Remember, childhood deaths due to disease or accident are meaningless in terms of actuarial lifespan in adulthood. They drag down both the average and median lifespans, but don’t mean people are old at 35. If a hair over 50% of the livebirth population of a hypotheitical tribe dies before age 2, everyone else could have a death age distribution about the same as the late 20th Century United Kingdom, and you would end up with a median age at death or average lifespan of about 35 years. . . but a 50 year old Welsh coal miner would probably be in worse shape than one of our 50 year old tribesman. (Better nutrition, maybe, and certainly better health care available — but WAY worse environmental conditions, and likely equal physical hazards.)
Once a paleolithic hunter-gatherer passes the childhood crisis years, their actuarial life expectancy goes up quickly. Once they pass the danger zones of childbirthing years and active hunting party participation, their actuarial life expectancy shoots up again.
While RARE (because their age cohorts were dramatically thinned by childhood diseases and accidents, theagain by physical traumas involved in trying to kill horned herd herbivores or child bearing), paleolithic oldsters have about the same remaining lifespan as any pre-antibiotic Western poverty population. Physical conditions not too dissimilar to what you would see in generational poverty populations of Appalachia or urban ghettoes in America today. Certainly not really any different than 18th or the first half of the 19th Century America.
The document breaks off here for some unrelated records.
(* ===== verification/Replication.v ===== *)
(** * The replication connection (src/replication.ts)

    [ReplicationConnection] as a state machine: the socket's messages queue up under a byte
    ceiling, one consumer at a time ([command()] or an iterated [start()]) takes them from
    the queue, acknowledgements and keepalives move the confirmed position. A generator or
    async method suspended at an [await] is a value of [phase]; [pump] runs it until it waits
    again, yields or finishes. *)

From S2P Require Import Prelude Utf8 Text Buf Num Dates Value NumText Json JsonBig ExtTypes ArrayText Temporal Protocol Framing Messages Parse Errors Encode Decode BinTuple PgOutput.

(** ** Errors, options and results *)

Inductive rerr :=
| RJs (e : exn)
| RPg (fields : gmap jstr jstr)
| ReplicationStreamEnded
| ReplicationSessionSpent
| ReplicationReceiveTimeout (ms : Z)
| InvalidSlotName (slot : jstr)
| ReplicationBusy
| PublicationMissing (publications : list jstr)
| PublicationEmpty
| InvalidReplicationShape (message : jstr)
| SocketError (id : Z).

(** A byte count option: a number of bytes, Infinity, or another number that is not finite. *)
Inductive ceiling := Bytes (n : Z) | Infinite | NotANumber.
Inductive binary_option := BinAuto | BinForced (b : bool).

(** What the socket was told, in order. *)
Inductive sock_op := Write (b : bytes) | Pause | Resume | EndSocket.

Inductive timer := StatusTimer | ReceiveTimer (ms : Z).
#[global] Instance timer_eq_dec : EqDecision timer.
Proof. solve_decision. Defined.

Section Replication.
Context `{Env}.

(** One entry of [shapes]; [sshape] is what shapeCols(s.shape) returned or threw. *)
Record ShapeOption := mkShapeOption {
  sschema : option jstr; stable : jstr; sscolumns : option (list (jstr * jstr)); sskey : option (list jstr);
  sshape : res (list CodegenCol) }.
(** [onReady]: what the callback throws, if it throws. [aborted]: the signal's state when read. *)
Record StartOptions := mkOpts {
  slot : jstr; publications : list jstr; shapes : list ShapeOption; from : option lsn_arg;
  messages : bool; statusIntervalMs : option Z; receiveTimeoutMs : option Z; maxQueueBytes : option ceiling;
  obinary : option binary_option; hydrate_toast : option bool; idleAck : option bool; aborted : bool;
  onReady : option rerr; onWarning : bool }.

Inductive result :=
| Yielded (e : ReplicationEvent)
| Done
| Failed (e : rerr)
| Rows (columns : list jstr) (rows : list (list (option jstr))).

(** Who is waiting for the rows of a [run()]. *)
Inductive cont := KCommand | KPubs (o : StartOptions) | KLeaves (o : StartOptions) | KBinary (o : StartOptions).
Inductive phase :=
| Idle
(** exitCopyModeIfOpen: dropping messages up to ReadyForQuery *)
| Exiting (sql : jstr) (k : cont)
| Running (columns : list jstr) (rows : list (list (option jstr))) (err : option rerr) (k : cont)
(** START_REPLICATION sent *)
| Setup (err : option rerr) (o : StartOptions)
| Live (o : StartOptions)
(** an event is in the consumer's hands *)
| AtYield (o : StartOptions)
(** dropping messages up to ReadyForQuery, then throwing; [caught]: inside the try *)
| Closing (caught : bool) (e : rerr)
(** a loop of the source that does not stop *)
| Hung.


Record conn := mkConn {
  parser : bytes;
  q : list RawMessage;
  err : option rerr;
  ended : bool;
  stream : Stream;
  lastReceived : Z;
  flushed : Z;
  lastDeliveredEnd : Z;
  lastDeliveredStart : Z;
  serverMajor : Z;
  lastMessageAt : Z;
  qPaused : bool;
  qBytes : Z;
  maxQueue : option Z;
  streaming : bool;
  copyOpen : bool;
  timers : list timer;
  out : list sock_op;
  at_phase : phase;
  results : list result }.

(** ** Updates of the state *)

Definition set_parser (p : bytes) (c : conn) : conn :=
  mkConn (p) (q c) (err c) (ended c) (stream c) (lastReceived c) (flushed c) (lastDeliveredEnd c) (lastDeliveredStart c) (serverMajor c) (lastMessageAt c) (qPaused c) (qBytes c) (maxQueue c) (streaming c) (copyOpen c) (timers c) (out c) (at_phase c) (results c).
Definition set_queue (l : list RawMessage) (n : Z) (c : conn) : conn :=
  mkConn (parser c) (l) (err c) (ended c) (stream c) (lastReceived c) (flushed c) (lastDeliveredEnd c) (lastDeliveredStart c) (serverMajor c) (lastMessageAt c) (qPaused c) (n) (maxQueue c) (streaming c) (copyOpen c) (timers c) (out c) (at_phase c) (results c).
Definition set_err (e : option rerr) (c : conn) : conn :=
  mkConn (parser c) (q c) (e) (ended c) (stream c) (lastReceived c) (flushed c) (lastDeliveredEnd c) (lastDeliveredStart c) (serverMajor c) (lastMessageAt c) (qPaused c) (qBytes c) (maxQueue c) (streaming c) (copyOpen c) (timers c) (out c) (at_phase c) (results c).
Definition set_ended  (c : conn) : conn :=
  mkConn (parser c) (q c) (err c) (true) (stream c) (lastReceived c) (flushed c) (lastDeliveredEnd c) (lastDeliveredStart c) (serverMajor c) (lastMessageAt c) (qPaused c) (qBytes c) (maxQueue c) (streaming c) (copyOpen c) (timers c) (out c) (at_phase c) (results c).
Definition set_stream (s : Stream) (c : conn) : conn :=
  mkConn (parser c) (q c) (err c) (ended c) (s) (lastReceived c) (flushed c) (lastDeliveredEnd c) (lastDeliveredStart c) (serverMajor c) (lastMessageAt c) (qPaused c) (qBytes c) (maxQueue c) (streaming c) (copyOpen c) (timers c) (out c) (at_phase c) (results c).
Definition set_received (z : Z) (c : conn) : conn :=
  mkConn (parser c) (q c) (err c) (ended c) (stream c) (z) (flushed c) (lastDeliveredEnd c) (lastDeliveredStart c) (serverMajor c) (lastMessageAt c) (qPaused c) (qBytes c) (maxQueue c) (streaming c) (copyOpen c) (timers c) (out c) (at_phase c) (results c).
Definition set_flushed (z : Z) (c : conn) : conn :=
  mkConn (parser c) (q c) (err c) (ended c) (stream c) (lastReceived c) (z) (lastDeliveredEnd c) (lastDeliveredStart c) (serverMajor c) (lastMessageAt c) (qPaused c) (qBytes c) (maxQueue c) (streaming c) (copyOpen c) (timers c) (out c) (at_phase c) (results c).
Definition set_delivered (a z : Z) (c : conn) : conn :=
  mkConn (parser c) (q c) (err c) (ended c) (stream c) (lastReceived c) (flushed c) (z) (a) (serverMajor c) (lastMessageAt c) (qPaused c) (qBytes c) (maxQueue c) (streaming c) (copyOpen c) (timers c) (out c) (at_phase c) (results c).
Definition set_major (z : Z) (c : conn) : conn :=
  mkConn (parser c) (q c) (err c) (ended c) (stream c) (lastReceived c) (flushed c) (lastDeliveredEnd c) (lastDeliveredStart c) (z) (lastMessageAt c) (qPaused c) (qBytes c) (maxQueue c) (streaming c) (copyOpen c) (timers c) (out c) (at_phase c) (results c).
Definition set_clock (now : Z) (c : conn) : conn :=
  mkConn (parser c) (q c) (err c) (ended c) (stream c) (lastReceived c) (flushed c) (lastDeliveredEnd c) (lastDeliveredStart c) (serverMajor c) (now) (qPaused c) (qBytes c) (maxQueue c) (streaming c) (copyOpen c) (timers c) (out c) (at_phase c) (results c).
Definition set_paused (b : bool) (op : sock_op) (c : conn) : conn :=
  mkConn (parser c) (q c) (err c) (ended c) (stream c) (lastReceived c) (flushed c) (lastDeliveredEnd c) (lastDeliveredStart c) (serverMajor c) (lastMessageAt c) (b) (qBytes c) (maxQueue c) (streaming c) (copyOpen c) (timers c) (out c ++ [op]) (at_phase c) (results c).
Definition set_max (m : option Z) (c : conn) : conn :=
  mkConn (parser c) (q c) (err c) (ended c) (stream c) (lastReceived c) (flushed c) (lastDeliveredEnd c) (lastDeliveredStart c) (serverMajor c) (lastMessageAt c) (qPaused c) (qBytes c) (m) (streaming c) (copyOpen c) (timers c) (out c) (at_phase c) (results c).
Definition set_streaming (b : bool) (c : conn) : conn :=
  mkConn (parser c) (q c) (err c) (ended c) (stream c) (lastReceived c) (flushed c) (lastDeliveredEnd c) (lastDeliveredStart c) (serverMajor c) (lastMessageAt c) (qPaused c) (qBytes c) (maxQueue c) (b) (copyOpen c) (timers c) (out c) (at_phase c) (results c).
Definition set_copy (b : bool) (c : conn) : conn :=
  mkConn (parser c) (q c) (err c) (ended c) (stream c) (lastReceived c) (flushed c) (lastDeliveredEnd c) (lastDeliveredStart c) (serverMajor c) (lastMessageAt c) (qPaused c) (qBytes c) (maxQueue c) (streaming c) (b) (timers c) (out c) (at_phase c) (results c).
Definition set_timers (l : list timer) (c : conn) : conn :=
  mkConn (parser c) (q c) (err c) (ended c) (stream c) (lastReceived c) (flushed c) (lastDeliveredEnd c) (lastDeliveredStart c) (serverMajor c) (lastMessageAt c) (qPaused c) (qBytes c) (maxQueue c) (streaming c) (copyOpen c) (l) (out c) (at_phase c) (results c).
Definition send (op : sock_op) (c : conn) : conn :=
  mkConn (parser c) (q c) (err c) (ended c) (stream c) (lastReceived c) (flushed c) (lastDeliveredEnd c) (lastDeliveredStart c) (serverMajor c) (lastMessageAt c) (qPaused c) (qBytes c) (maxQueue c) (streaming c) (copyOpen c) (timers c) (out c ++ [op]) (at_phase c) (results c).
Definition goto (p : phase) (c : conn) : conn :=
  mkConn (parser c) (q c) (err c) (ended c) (stream c) (lastReceived c) (flushed c) (lastDeliveredEnd c) (lastDeliveredStart c) (serverMajor c) (lastMessageAt c) (qPaused c) (qBytes c) (maxQueue c) (streaming c) (copyOpen c) (timers c) (out c) (p) (results c).
Definition deliver (p : phase) (r : result) (c : conn) : conn :=
  mkConn (parser c) (q c) (err c) (ended c) (stream c) (lastReceived c) (flushed c) (lastDeliveredEnd c) (lastDeliveredStart c) (serverMajor c) (lastMessageAt c) (qPaused c) (qBytes c) (maxQueue c) (streaming c) (copyOpen c) (timers c) (out c) (p) (results c ++ [r]).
Keep in mind that one of the significant improvements in quality of life that increases the vigor of modern Western populations is increased dental care to preserve teeth, and adequate prosthesis to supplement lost or broken teeth. Ancient Romans, middle ages Moslems, and Rennaisance and Age of Reason Europeans all had the capacity to do root scaling, fill cavities, do root canals, etc, knew that regular preventative treatments like root scaling were beneficial, etc — their “theories” of what was going on sucked, but the physical skills and practical applications were pretty well understood. Unfortunately, it hurt a LOT, so the demand for those skills was limited to wealthy vanity practice.
Modern dentistry has the advantages of imagery, antibiotics, amalgrams and synthetics, anesthesia, electrically powered tools and handy lights. However, a Special Forces medic forced to do emergency dentistry in the field uses pretty much the same physical techniques as his toga’ed or whitened wig wearing predecessors, with pain pills and penicillin to assist.
In short, we DID NOT magically select for a doubled lifespan with the invention of antibiotics and antiseptic surgery. We just keep enough casualties alive long enough to radically alter the statistics.
December 26th, 2010 at 1:00 am
As far as cavemen versus Olympic atheletes, it depends.
A caveman is going to be a generalist, with high mid-range endurance. Think, “1970’s Chevy S-10 pickup”. He’ll be pretty good at almost any physical challenge he is reasonably familiar with.
The Olympian will be a highly maximized specialist. Think “Formula 1 car”, “Aussie SAS LWB Land Rover”, etc. Try to play his game, and he’ll smoke you like Woody Harrelson at a 4/20 rally. In any other field, the athlete may or may not be able to hold his own, depending on how much he can leverage his specialization.
Two events Og the Caveman rules at are the ever popular, “Eat until painful distension, fast for a week, and then catch Mr. Bunny with a rock,” and the classic literal gut check, “I can swallow it, but can I keep it down?”